_Data for analysis_
(** * AwaazAI audio pipeline: PCM decoding, OLA time-stretching, WAV encoding

    A shallow embedding of [utils/audioProcessing.ts] ([decodeBase64],
    [decodePCMToAudioBuffer], [audioBufferToWav], [processAudio],
    [timeStretch]) together with the properties its specification states,
    followed by the code around it: the prompts of
    [services/geminiService.ts], the voice table of [types.ts], and the
    voice filter, the tag insertion and the audio path of [App.tsx].

    Numeric model.  JavaScript numbers that are array lengths, indices and
    16/32-bit integers are [Z].  On the decode and encode path sample values
    are exact rationals [Q], which is what the doubles compute there:
    [s / 32768.0] and the products with [0x8000] and [0x7fff] are exact on
    the values they meet, as [quantize_decoded_ieee] checks against binary64
    arithmetic for every 16-bit sample.

    The Time-Stretch Engine and the Effect Orchestrator are embedded twice.
    [timeStretch] and [processAudio] over [Q] take every quotient, floor and
    sum at its exact value, without rounding and without [NaN] or
    infinities (a zero ratio is the exception of the buffer constructor
    there): an idealisation that serves the properties which no rounding
    can change, such as the fast path, the zero hop and the cells that no
    window reaches.  [FloatEngine.timeStretch] and
    [FloatEngine.processAudio] compute as the code does, in IEEE binary64
    with single-precision stores; the length law, the synthesis sums, the
    short outputs and the orchestration are stated over them.

    Loops that the source does not bound take fuel; [OutOfFuel] for every
    amount of fuel is non-termination.

    What belongs to the platform and is not computed here enters as a
    parameter: the trigonometry, the power function and the renderer
    ([Platform], [FloatEngine.Platform]), [atob], and
    the decimal rendering of a number in a template literal. *)

From stdpp Require Import base list strings.
From Stdlib Require Import ZArith QArith Qround Qabs Lia Lra Psatz Strings.Byte.
From Stdlib Require PrimFloat SpecFloat FloatOps FloatAxioms Uint63.

Local Open Scope Z_scope.

(** ** Outcomes of running a piece of the program *)

Inductive exn := RangeError | NotSupportedError.

Inductive outcome (A : Type) : Type :=
  | Returns (a : A)
  | Throws (e : exn)
  | OutOfFuel.
Arguments Returns {A} a.
Arguments Throws {A} e.
Arguments OutOfFuel {A}.

Definition obind {A B} (m : outcome A) (k : A -> outcome B) : outcome B :=
  match m with
  | Returns a => k a
  | Throws e => Throws e
  | OutOfFuel => OutOfFuel
  end.

#[global] Instance outcome_ret : MRet outcome := fun _ a => Returns a.
#[global] Instance outcome_bind : MBind outcome := fun _ _ k m => obind m k.

(** [for (let i = 0; i < n; i++) body] on a state [s]. *)
Definition zseq (n : Z) : list Z := Z.of_nat <$> seq 0 (Z.to_nat n).

Definition for_loop {St} (n : Z) (body : Z -> St -> St) (s : St) : St :=
  fold_left (fun acc i => body i acc) (zseq n) s.

(** ** Numbers *)

Module Num.

Definition ltb (a b : Q) : bool := negb (Qle_bool b a).

(** [Math.max] and [Math.min] on finite numbers. *)
Definition Math_max (a b : Q) : Q := if Qle_bool a b then b else a.
Definition Math_min (a b : Q) : Q := if Qle_bool a b then a else b.

(** Truncation toward zero, the first step of [ToInt32]. *)
Definition trunc (x : Q) : Z := Z.quot (Qnum x) (Z.pos (Qden x)).

(** Two's complement wrap-around of an integer to [w] bits. *)
Definition wrap_unsigned (w z : Z) : Z := z mod 2 ^ w.
Definition wrap_signed (w z : Z) : Z :=
  (z + 2 ^ (w - 1)) mod 2 ^ w - 2 ^ (w - 1).

Definition ToInt32 (x : Q) : Z := wrap_signed 32 (trunc x).

(** [x | 0]. *)
Definition bitor0 (x : Q) : Z := Z.lor (ToInt32 x) 0.

Definition byte_of_Z (z : Z) : byte :=
  match Byte.of_N (Z.to_N (z mod 256)) with
  | Some b => b
  | None => x00
  end.
Definition Z_of_byte (b : byte) : Z := Z.of_N (Byte.to_N b).

End Num.

(** ** Typed arrays

    A [Float32Array] is a list of samples.  A store outside the array is
    ignored, as in JavaScript.  A load outside the array is [undefined] in
    JavaScript; here it yields [0], and the results below use such a load
    only where its value cannot be observed. *)

Module TypedArray.

Definition get {A} (d : A) (a : list A) (i : Z) : A :=
  if i <? 0 then d else nth (Z.to_nat i) a d.

Definition set {A} (a : list A) (i : Z) (v : A) : list A :=
  if i <? 0 then a else <[Z.to_nat i := v]> a.

Definition new_Float32Array (n : Z) : list Q := replicate (Z.to_nat n) 0%Q.

(** Little-endian signed 16-bit element. *)
Definition int16_of_le (lo hi : byte) : Z :=
  Num.wrap_signed 16 (Num.Z_of_byte lo + 256 * Num.Z_of_byte hi).

Fixpoint Int16Array_elems (bs : list byte) : list Z :=
  match bs with
  | lo :: hi :: rest => int16_of_le lo hi :: Int16Array_elems rest
  | _ => []
  end.

(** [new Int16Array(buffer)]: a [RangeError] when the byte length is odd. *)
Definition new_Int16Array (bs : list byte) : outcome (list Z) :=
  if Z.even (Z.of_nat (length bs)) then Returns (Int16Array_elems bs)
  else Throws RangeError.

End TypedArray.

(** ** AudioBuffer *)

Record AudioBuffer := mkAudioBuffer {
    ab_length : Z;
    sampleRate : Z;
    channelData : list (list Q)
  }.

Definition numberOfChannels (b : AudioBuffer) : Z :=
  Z.of_nat (length (channelData b)).

Definition getChannelData (b : AudioBuffer) (c : Z) : list Q :=
  TypedArray.get [] (channelData b) c.

(** The data model's invariant: at least one channel, every channel holding
    exactly [ab_length] samples. *)
Definition wf_buffer (b : AudioBuffer) : Prop :=
  0 <= ab_length b /\ 1 <= numberOfChannels b /\
  Forall (fun c => Z.of_nat (length c) = ab_length b) (channelData b).

(** The constructor shared by [ctx.createBuffer] and [new AudioBuffer]:
    the frame count is converted to an unsigned integer (fraction dropped);
    zero channels or zero frames are a [NotSupportedError]. *)
Definition new_AudioBuffer (numChannels : Z) (len : Q) (rate : Z)
  : outcome AudioBuffer :=
  let n := Num.trunc len in
  if (numChannels <? 1) || (n <? 1) then Throws NotSupportedError
  else Returns {| ab_length := n; sampleRate := rate;
                  channelData := replicate (Z.to_nat numChannels)
                                           (TypedArray.new_Float32Array n) |}.

(** A platform also refuses, with a [NotSupportedError] of its own, a
    sample rate or a channel count outside what it supports, which the
    constructor above does not look at.  Every platform supports rates from
    8000 to 96000 Hz and up to 32 channels; what is stated about buffers
    created from a rate and a channel count given by the caller is stated
    within this range. *)
Definition createBuffer_supported (numChannels rate : Z) : Prop :=
  numChannels <= 32 /\ 8000 <= rate <= 96000.

(** ** PCM Frame Interpreter *)

Definition decode_channel (dataInt16 : list Z) (numChannels : Z)
    (frameCount : Q) (channel : Z) (channelData : list Q) : list Q :=
  for_loop (Qceiling frameCount)
    (fun i cd =>
       TypedArray.set cd i
         (inject_Z (TypedArray.get 0%Z dataInt16 (i * numChannels + channel))
          / 32768%Q)%Q)
    channelData.

Definition decodePCMToAudioBuffer (data : list byte) (rate : Z)
    (numChannels : Z) : outcome AudioBuffer :=
  dataInt16 ← TypedArray.new_Int16Array data;
  let frameCount := (inject_Z (Z.of_nat (length dataInt16))
                     / inject_Z numChannels)%Q in
  buffer ← new_AudioBuffer numChannels frameCount rate;
  Returns {| ab_length := ab_length buffer; sampleRate := sampleRate buffer;
             channelData :=
               for_loop numChannels
                 (fun channel chans =>
                    TypedArray.set chans channel
                      (decode_channel dataInt16 numChannels frameCount channel
                         (TypedArray.get [] chans channel)))
                 (channelData buffer) |}.

(** ** Container Encoder *)

Module Wav.

(** The [DataView] over the output bytes and the cursor [pos] that the
    closures [setUint16] and [setUint32] share. *)
Record writer := mkWriter { view : list byte; pos : Z }.

Definition le_bytes (n : nat) (u : Z) : list byte :=
  (fun k => Num.byte_of_Z (u / 256 ^ Z.of_nat k)) <$> seq 0 n.

(** A [DataView] store of the bytes [bs] at [offset]; a [RangeError]
    when they do not fit. *)
Definition view_store (v : list byte) (offset : Z) (bs : list byte)
  : outcome (list byte) :=
  if (offset <? 0) || (Z.of_nat (length v) <? offset + Z.of_nat (length bs))
  then Throws RangeError
  else Returns (take (Z.to_nat offset) v ++ bs ++
                drop (Z.to_nat offset + length bs) v).

Definition DataView_setUint16 (v : list byte) (offset data : Z) :=
  view_store v offset (le_bytes 2 (Num.wrap_unsigned 16 data)).
Definition DataView_setUint32 (v : list byte) (offset data : Z) :=
  view_store v offset (le_bytes 4 (Num.wrap_unsigned 32 data)).
Definition DataView_setInt16 (v : list byte) (offset data : Z) :=
  view_store v offset
    (le_bytes 2 (Num.wrap_unsigned 16 (Num.wrap_signed 16 data))).

Definition setUint16 (data : Z) (w : writer) : outcome writer :=
  v ← DataView_setUint16 (view w) (pos w) data;
  mret {| view := v; pos := pos w + 2 |}.

Definition setUint32 (data : Z) (w : writer) : outcome writer :=
  v ← DataView_setUint32 (view w) (pos w) data;
  mret {| view := v; pos := pos w + 4 |}.

Definition write_header (b : AudioBuffer) (numOfChan len : Z) (w : writer)
  : outcome writer :=
  w ← setUint32 0x46464952 w;
  w ← setUint32 (len - 8) w;
  w ← setUint32 0x45564157 w;
  w ← setUint32 0x20746d66 w;
  w ← setUint32 16 w;
  w ← setUint16 1 w;
  w ← setUint16 numOfChan w;
  w ← setUint32 (sampleRate b) w;
  w ← setUint32 (sampleRate b * 2 * numOfChan) w;
  w ← setUint16 (numOfChan * 2) w;
  w ← setUint16 16 w;
  w ← setUint32 0x61746164 w;
  setUint32 (len - pos w - 4) w.

(** Clamp, scale and [| 0]. *)
Definition quantize (x : Q) : Z :=
  let sample := Num.Math_max (-1) (Num.Math_min 1 x) in
  Num.bitor0 (if Num.ltb sample 0 then sample * 32768 else sample * 32767)%Q.

Definition write_sample (channels : list (list Q)) (offset i : Z)
    (w : writer) : outcome writer :=
  let sample :=
    quantize (TypedArray.get 0%Q (TypedArray.get [] channels i) offset) in
  v ← DataView_setInt16 (view w) (pos w) sample;
  mret {| view := v; pos := pos w + 2 |}.

Definition write_frame (channels : list (list Q)) (numOfChan offset : Z)
    (w : writer) : outcome writer :=
  for_loop numOfChan
    (fun i acc => w ← acc; write_sample channels offset i w) (mret w).

(** [while (pos < length) { for (...) {...} offset++ }]. *)
Fixpoint write_frames (fuel : nat) (channels : list (list Q))
    (numOfChan len offset : Z) (w : writer) : outcome writer :=
  match fuel with
  | O => OutOfFuel
  | S fuel' =>
      if pos w <? len then
        w ← write_frame channels numOfChan offset w;
        write_frames fuel' channels numOfChan len (offset + 1) w
      else mret w
  end.

Definition audioBufferToWav (fuel : nat) (b : AudioBuffer)
  : outcome (list byte) :=
  let numOfChan := numberOfChannels b in
  let len := ab_length b * numOfChan * 2 + 44 in
  let w := {| view := replicate (Z.to_nat len) x00; pos := 0 |} in
  w ← write_header b numOfChan len w;
  let channels :=
    for_loop (numberOfChannels b)
      (fun i chans => chans ++ [getChannelData b i]) [] in
  w ← write_frames fuel channels numOfChan len 0 w;
  mret (view w).

End Wav.

(** ** Time-Stretch Engine and Effect Orchestrator

    [Math.cos], [Math.PI], [Math.pow] and the rendering of an
    [OfflineAudioContext] belong to the platform; the engine is stated over
    any choice of them. *)

Class Platform := {
  Math_cos : Q -> Q;
  Math_PI : Q;
  Math_pow : Q -> Q -> Q;
  (** samples rendered for a source buffer played at a rate into a
      destination of the given channel count and frame count *)
  render : AudioBuffer -> Q -> Z -> Z -> list (list Q)
}.

Definition windowSize : Z := 1024.
Definition hopSize : Z := 512.

Section Engine.
Context `{Platform}.

(** The pre-generated Hann window. *)
Definition hann_window : list Q :=
  for_loop windowSize
    (fun i h =>
       TypedArray.set h i
         (0.5 * (1 - Math_cos ((2 * Math_PI * inject_Z i)
                               / inject_Z (windowSize - 1))))%Q)
    (TypedArray.new_Float32Array windowSize).

(** The inner [for (let j = 0; j < windowSize; j++)]. *)
Definition ola_window (hann input : list Q) (i inputIdx : Z)
    (ow : list Q * list Q) : list Q * list Q :=
  for_loop windowSize
    (fun j '(output, weights) =>
       (TypedArray.set output (i + j)
          (TypedArray.get 0 output (i + j)
           + TypedArray.get 0 input (inputIdx + j) * TypedArray.get 0 hann j),
        TypedArray.set weights (i + j)
          (TypedArray.get 0 weights (i + j) + TypedArray.get 0 hann j)))%Q
    ow.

_Problem to solve_
Return exactly, and only, the lines above starting at the line that contains "Definition numberOfChannels (b" and ending at the line that contains "(** The constructor".

_Result for this task_
Definition numberOfChannels (b : AudioBuffer) : Z :=
  Z.of_nat (length (channelData b)).

Definition getChannelData (b : AudioBuffer) (c : Z) : list Q :=
  TypedArray.get [] (channelData b) c.

(** The data model's invariant: at least one channel, every channel holding
    exactly [ab_length] samples. *)
Definition wf_buffer (b : AudioBuffer) : Prop :=
  0 <= ab_length b /\ 1 <= numberOfChannels b /\
  Forall (fun c => Z.of_nat (length c) = ab_length b) (channelData b).

(** The constructor shared by [ctx.createBuffer] and [new AudioBuffer]:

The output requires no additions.